SINGAPORE — The government will work through the details for the implementation of live-streaming parliamentary sessions and announce them soon, said Communications and Information Minister S Iswaran on Friday (4 September).
In his debate on the President’s address in Parliament, Iswaran noted that the government “agrees in principle” to the live streaming of parliamentary proceedings.
And its agreement to do so is due to the “spirit of deep engagement” that Parliament entails, despite its reluctance to do so in the past for “ both practical and policy reasons”, he added.
For instance, Iswaran pointed out, demand for such live broadcasts – even for major speeches – is generally low at only 10 per cent of that of free-to-air television news.
The government also has reservations about live broadcasts potentially risking compromising parliamentary sessions, where debate must be vigorous yet “sombre”, he added.
“An element of cut-and-thrust is unavoidable, even necessary, because Members want to show Singaporeans that their concerns are expressed, and questions asked and answered in Parliament,” he said.
But they must “come to grips with the issues and their complexities and not play to the gallery”, Iswaran stressed.
Nevertheless, he added that the government has made note of global and technological trends, which have made online streaming commonplace, and seen legislatures live streaming their proceedings in many countries.
“The government, therefore, agrees in principle to the live streaming of parliamentary proceedings. My ministry will study the technical and implementation details.
“Our aim, as always, will be to achieve transparency, accountability, and accessibility while preserving the integrity and dignity of parliamentary proceedings,” Iswaran said.

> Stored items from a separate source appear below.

(** * Floor-seek controller of the lift sketch ([lift_control.ino])

    A shallow embedding of the distance-gated motor-control loops of the
    ESP8266 lift sketch and the properties of its three seek handlers
    ([Forward], [Backward], [Left]), of the [/Stop] route and of the
    ultrasonic reader [distance()].

    Numbers are modelled as the sketch has them: [long] is a 32-bit
    two's-complement integer, [double] is IEEE 754 binary64 and [float]
    is binary32, both taken from the executable specification of
    floating-point arithmetic of the core library.  The numeric part
    relates the [float] that [distance()] returns to the rational number
    the conversion formula denotes, and from it gives the echo durations
    on which each handler acts.  The routes [/] and [/Stop] and the main
    loop are modelled with the requests that arrive. *)

From Stdlib Require Import ZArith QArith Qpower Qabs Bool List String Lia Lqa.
From Stdlib Require Import Floats.SpecFloat.
Import ListNotations.

Local Open Scope Z_scope.

(** ** IEEE 754 numbers *)

Module IEEE.

(** [double]: prec = 53, emax = 1024; [float]: prec = 24, emax = 128. *)
Definition double_of_Z (n : Z) : spec_float := binary_normalize 53 1024 n 0 false.
Definition float_of_Z (n : Z) : spec_float := binary_normalize 24 128 n 0 false.

(** A decimal literal [num/den] of type [double] is the correctly rounded
    quotient of two exactly representable integers. *)
Definition double_lit (num den : Z) : spec_float :=
  SFdiv 53 1024 (double_of_Z num) (double_of_Z den).

(** Conversion on assignment of a [double] expression to a [float]. *)
Definition float_of_double (x : spec_float) : spec_float :=
  match x with
  | S754_finite s m e => binary_round 24 128 s m e
  | _ => x
  end.

Definition dmul := SFmul 53 1024.
Definition ddiv := SFdiv 53 1024.
Definition dsub := SFsub 53 1024.

(** The real number a finite value denotes: [(-1)^s * m * 2^e]. *)
Definition finite_value (s : bool) (m : positive) (e : Z) : Q :=
  match e with
  | Z0 => inject_Z (cond_Zopp s (Zpos m))
  | Zpos p => inject_Z (cond_Zopp s (Zpos m) * Z.pow_pos 2 p)
  | Zneg p => Qmake (cond_Zopp s (Zpos m)) (Pos.pow 2 p)
  end.

(** Extended reals: what a comparison looks at. *)
Inductive xreal :=
| XNan
| XNeg
| XFin (q : Q)
| XPos.

Definition value (x : spec_float) : xreal :=
  match x with
  | S754_nan => XNan
  | S754_infinity true => XNeg
  | S754_infinity false => XPos
  | S754_zero _ => XFin 0
  | S754_finite s m e => XFin (finite_value s m e)
  end.

Definition real_of (x : spec_float) : Q :=
  match value x with
  | XFin q => q
  | _ => 0%Q
  end.

(** Comparison of two operands after the usual arithmetic conversions.
    The conversions [int -> float] and [float -> double] are exact, so the
    comparison is the comparison of the denoted values; a NaN is
    unordered. *)
Definition xcompare (a b : xreal) : option comparison :=
  match a, b with
  | XNan, _ | _, XNan => None
  | XFin p, XFin q => Some (p ?= q)%Q
  | XNeg, XNeg => Some Eq
  | XNeg, _ => Some Lt
  | _, XNeg => Some Gt
  | XPos, XPos => Some Eq
  | XPos, _ => Some Gt
  | _, XPos => Some Lt
  end.

Definition fcompare (a b : spec_float) : option comparison :=
  xcompare (value a) (value b).

Definition flt (a b : spec_float) : bool :=
  match fcompare a b with
  | Some Lt => true
  | _ => false
  end.

Definition fle (a b : spec_float) : bool :=
  match fcompare a b with
  | Some (Lt | Eq) => true
  | _ => false
  end.

Definition fgt (a b : spec_float) : bool := flt b a.
Definition fge (a b : spec_float) : bool := fle b a.

End IEEE.

Import IEEE.

(** ** The board: output lines, globals of the sketch, observable events *)

Inductive level := LOW | HIGH.

(** The lines the sketch drives or reads.  [D1] and [D2] are the two motor
    direction inputs of the H-bridge, [trigPin] (GPIO 14) and [echoPin]
    (GPIO 12) belong to the ultrasonic sensor. *)
Inductive pin := D1 | D2 | trigPin | echoPin.

Inductive event :=
| DigitalWrite (p : pin) (v : level)
| DelayMicroseconds (us : Z)
| Delay (ms : Z)
| SerialPrint (text : string)
| SerialPrintlnFloat (x : spec_float)
| ServerSend (code : Z) (content_type body : string).

Record board := mkBoard {
  pinD1 : level;
  pinD2 : level;
  pinTrig : level;
  duration : Z;               (* long duration *)
  distanceCm : spec_float;    (* float distanceCm *)
  distance1 : spec_float;     (* float distance1 *)
  page : string;              (* String page *)
  page2 : string;             (* String page2 *)
  trace : list event          (* newest event first *)
}.

(** ** A state monad over the board *)

Definition io (A : Type) : Type := board -> A * board.

Definition ret {A} (a : A) : io A := fun s => (a, s).

Definition bind {A B} (c : io A) (k : A -> io B) : io B :=
  fun s => let (a, s') := c s in k a s'.

Notation "x <- c ;; k" := (bind c (fun x => k))
  (at level 61, c at next level, right associativity).
Notation "c ;; k" := (bind c (fun _ => k))
  (at level 61, right associativity).

Definition load {A} (field : board -> A) : io A := fun s => (field s, s).

Definition emit (e : event) (s : board) : board :=
  mkBoard (pinD1 s) (pinD2 s) (pinTrig s) (duration s) (distanceCm s)
          (distance1 s) (page s) (page2 s) (e :: trace s).

Definition drive (p : pin) (v : level) (s : board) : board :=
  match p with
  | D1 => mkBoard v (pinD2 s) (pinTrig s) (duration s) (distanceCm s)
                  (distance1 s) (page s) (page2 s) (trace s)
  | D2 => mkBoard (pinD1 s) v (pinTrig s) (duration s) (distanceCm s)
                  (distance1 s) (page s) (page2 s) (trace s)
  | trigPin => mkBoard (pinD1 s) (pinD2 s) v (duration s) (distanceCm s)
                  (distance1 s) (page s) (page2 s) (trace s)
  | echoPin => s
  end.

Definition digitalWrite (p : pin) (v : level) : io unit :=
  fun s => (tt, emit (DigitalWrite p v) (drive p v s)).

Definition delayMicroseconds (us : Z) : io unit :=
  fun s => (tt, emit (DelayMicroseconds us) s).

Definition delay (ms : Z) : io unit :=
  fun s => (tt, emit (Delay ms) s).

Definition Serial_print (text : string) : io unit :=
  fun s => (tt, emit (SerialPrint text) s).

Definition Serial_println (x : spec_float) : io unit :=
  fun s => (tt, emit (SerialPrintlnFloat x) s).

Definition server_send (code : Z) (content_type body : string) : io unit :=
  fun s => (tt, emit (ServerSend code content_type body) s).

Definition store_duration (t : Z) : io unit :=
  fun s => (tt, mkBoard (pinD1 s) (pinD2 s) (pinTrig s) t (distanceCm s)
                        (distance1 s) (page s) (page2 s) (trace s)).

Definition store_distanceCm (x : spec_float) : io unit :=
  fun s => (tt, mkBoard (pinD1 s) (pinD2 s) (pinTrig s) (duration s) x
                        (distance1 s) (page s) (page2 s) (trace s)).

Definition store_distance1 (x : spec_float) : io unit :=
  fun s => (tt, mkBoard (pinD1 s) (pinD2 s) (pinTrig s) (duration s)
                        (distanceCm s) x (page s) (page2 s) (trace s)).

Definition store_page2 (text : string) : io unit :=
  fun s => (tt, mkBoard (pinD1 s) (pinD2 s) (pinTrig s) (duration s)
                        (distanceCm s) (distance1 s) (page s) text (trace s)).

(** ** The ultrasonic reader *)

(** [#define SOUND_VELOCITY 0.034] *)
Definition SOUND_VELOCITY : spec_float := double_lit 34 1000.

(** Storing the [unsigned long] result of [pulseIn] in a [long]. *)
Definition to_long (z : Z) : Z := (z + 2 ^ 31) mod 2 ^ 32 - 2 ^ 31.

(** [distance()]; [echo] is what [pulseIn(echoPin, HIGH)] returns, the
    width of the echo pulse in microseconds, 0 when no pulse was seen. *)
Definition distance (echo : Z) : io spec_float :=
  digitalWrite trigPin LOW ;;
  delayMicroseconds 2 ;;
  digitalWrite trigPin HIGH ;;
  delay 10 ;;
  digitalWrite trigPin LOW ;;
  store_duration (to_long echo) ;;
  t <- load duration ;;
  store_distanceCm
    (float_of_double
       (dsub (ddiv (dmul (double_of_Z t) SOUND_VELOCITY) (double_of_Z 2))
             (double_lit 25 10))) ;;
  Serial_print "Distance (cm): " ;;
  d <- load distanceCm ;;
  Serial_println d ;;
  load distanceCm.

(** ** The three seek handlers *)

Inductive ctl := Continue | Break.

Workers’ Party (WP) chief Pritam Singh, in response to Iswaran’s speech, said in Parliament that his party has reflected on the government’s concerns but noted that “the element of theatre will be exposed” in these live streams.
“And the public will conclude fairly quickly, if not immediately...who is here to turn Parliament into a theatre and who is here to be serious about Parliament as a forum where serious matters are discussed,” the Leader of the Opposition and Aljunied GRC MP added.
The issue of parliamentary live-streams has been raised in the House repeatedly over the years, by various MPs including Singh, and his fellow WP members Leon Perera and Faisal Manap.
Some portions of parliamentary sessions have been live-streamed, however, such as Prime Minister Lee Hsien Loong’s speech on Wednesday and his subsequent debate with Singh.
Written parliamentary records, known as the Hansard, are also available on the Parliament’s website, and selected footage are later given to and uploaded onto a CNA microsite within three hours of the sessions.
Members of the public can also watch in person the sessions at the Strangers’ Gallery.
In May, former Leader of House Grace Fu rejected calls for such live-streams, noting the various online channels available for members of the public to view them.
Her press secretary, Dr Michele Khoo, later highlighted the risk of turning Parliament into a “form of theatre” if its sessions were to be live-streamed in a reply to a forum letter.